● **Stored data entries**

^^^^^^^^

(* ===== verification/InterleavedWitnesses.v ===== *)
(** * Witnesses of the properties of interleaved operations

    Two goroutines on the buffer of Witnesses.v: one copies into it and closes it, the other launches a kernel on it. *)

From S2P Require Import Prelude CudaSys Errors Runtime CudaResult ExecutorApi Context Dispatch Resource Handles Buffer HostCb Streams Modules Regions Vmm Graphs ArgPack Launch Ready HandleProps Constructors RegionProps LaunchProps PackProps Steps Goroutines Steady SteadyDispatch SteadyOps SteadyLaunch Interleaved Witnesses HandleWitnesses.

#[local] Existing Instance demo.

(** The host's memory does not matter here. *)
#[local] Instance blank : HostMemory := {| hm_make _ w := (0, w); hm_read _ _ _ := [] |}.

Lemma window_ok : buffer_ok buffer0 /\ op_ok (OpCopyFromAt (T := Float32) Background 2 (mkSlice 9000 3)).
Proof. split; [evaluated|split; [exact I|split; evaluated]]. Qed.

Definition copying := api_buffer Float32 buffer0 (OpCopyFromAt Background 2 (mkSlice 9000 3)) (proj1 window_ok) (proj2 window_ok) I.
Definition closing_it := api_close _ _ _ _ _ (close_Buffer Float32 buffer0).

(** It closes the buffer if the copy returned nil. *)
Definition client0 : client := Calls copying (fun r => match r with Done None => Calls closing_it (fun _ => Finished) | _ => Finished end).
Lemma kernel_ok : fn_module kernel0 = Some module0 /\ pooled_ok argpack.zeroBuilder.
Proof. split; [reflexivity|]. split; [exact argpack.wf_zero|split; reflexivity]. Qed.

Definition launching := api_launch_on kernel0 module0 argpack.zeroBuilder Background stream0 (LaunchConfig1D 16 8) false args0 (proj1 kernel_ok) (proj2 kernel_ok) args0_ok.
Definition client1 : client := Calls launching (fun _ => Finished).
(** What the driver is asked for by the second. *)
Definition launched : call := launch_call false 12 (LaunchConfig1D 16 8) 7 (params_of args0).

Definition begun : config := start state3 (map program [client0; client1]).

Definition asked (s : state) : list call := map snd (st_trace s).

(** The second launches, then the first copies and closes; or the first, and then the second finds the buffer closed. *)
Definition second_first : option state := state ← alone client1 state3; alone client0 state.
Definition first_first : option state := state ← alone client0 state3; alone client1 state.

Example second_first_calls :
  option_map asked second_first = Some ([CuMemFree 4096; CuMemcpyHtoD 4104 9000 12; launched] ++ asked state3).
Proof. vm_compute. reflexivity. Qed.

Example first_first_calls :
  option_map asked first_first = Some ([CuMemFree 4096; CuMemcpyHtoD 4104 9000 12] ++ asked state3).
Proof. vm_compute. reflexivity. Qed.

(** The second goroutine from the first step to its end, then the first. *)
Lemma two_in_turn p q s s1 s2 : env_thread (st_env s) = None -> env_thread (st_env s1) = None -> alone p s = Some s1 -> alone q s1 = Some s2 ->
  exists c, rtc step (start s (map program [q; p])) c /\ set_thread None (shared c) = s2 /\
    forall i g, gos c !! i = Some g -> g_code g = Halt (Done tt).
Proof.
  intros Ht Ht1 Hp Hq.
  destruct (exec_steps None (program p) s [mkGo no_locks (program q); mkGo no_locks (program p)] [] 1 no_locks (Done tt) s1 eq_refl (exec_alone p s s1 Ht Hp) ltac:(discriminate))
    as (t1 & h1 & tr1 & R1 & E1). cbn in R1.
  assert (Eq : exec None (program q) t1 = (Done tt, s2)) by (rewrite <- (exec_thread None None), E1; now apply exec_alone).
  destruct (exec_steps None (program q) t1 [mkGo no_locks (program q); mkGo h1 (Halt (Done tt))] tr1 0 no_locks (Done tt) s2 eq_refl Eq ltac:(discriminate))
    as (t2 & h2 & tr2 & R2 & E2). cbn in R2.
  eexists. split; [etransitivity; [exact R1|exact R2]|]. split; [exact E2|]. intros [|[|i]] g [= <-]; reflexivity.
Qed.

Lemma chained {A B} (x : option A) (f : A -> option A) (g : A -> B) b : option_map g (x ≫= f) = Some b ->
  exists a a', x = Some a /\ f a = Some a' /\ g a' = b.
Proof. destruct x as [a|]; [|discriminate]. cbn. destruct (f a) as [a'|] eqn:Hf; [|discriminate]. intros [= <-]. eauto. Qed.

Lemma mapped {A B} (x : option A) (g : A -> B) b : option_map g x = Some b -> exists a, x = Some a /\ g a = b.
Proof. destruct x as [a|]; [|discriminate]. intros [= <-]. eauto. Qed.

Lemma client1_alone : option_map (fun s => (asked s, env_thread (st_env s))) (alone client1 state3) = Some ([launched] ++ asked state3, None).
Proof. vm_compute. reflexivity. Qed.

Lemma begun_ends : exists c, rtc step begun c /\ asked (shared c) = [CuMemFree 4096; CuMemcpyHtoD 4104 9000 12; launched] ++ asked state3 /\
  forall i g, gos c !! i = Some g -> g_code g = Halt (Done tt).
Proof.
  destruct (chained _ _ _ _ second_first_calls) as (s1 & s2 & H1 & H2 & Hc). destruct (mapped _ _ _ client1_alone) as (s1' & H1' & Ha).
  assert (Ht : env_thread (st_env s1) = None) by (rewrite H1 in H1'; injection H1' as ->; now injection Ha).
  destruct (two_in_turn client1 client0 state3 s1 s2 eq_refl Ht H1 H2) as (c & R & E & Hend).
  exists c. split; [exact R|]. split; [|exact Hend]. rewrite <- E in Hc. exact Hc.
Qed.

^^^^^^^^

● **Directions for this task**
All lines of the entries above where "mapped" turns up should be reported.

● **Expected answer**
Lemma mapped {A B} (x : option A) (g : A -> B) b : option_map g x = Some b -> exists a, x = Some a /\ g a = b.
  destruct (chained _ _ _ _ second_first_calls) as (s1 & s2 & H1 & H2 & Hc). destruct (mapped _ _ _ client1_alone) as (s1' & H1' & Ha).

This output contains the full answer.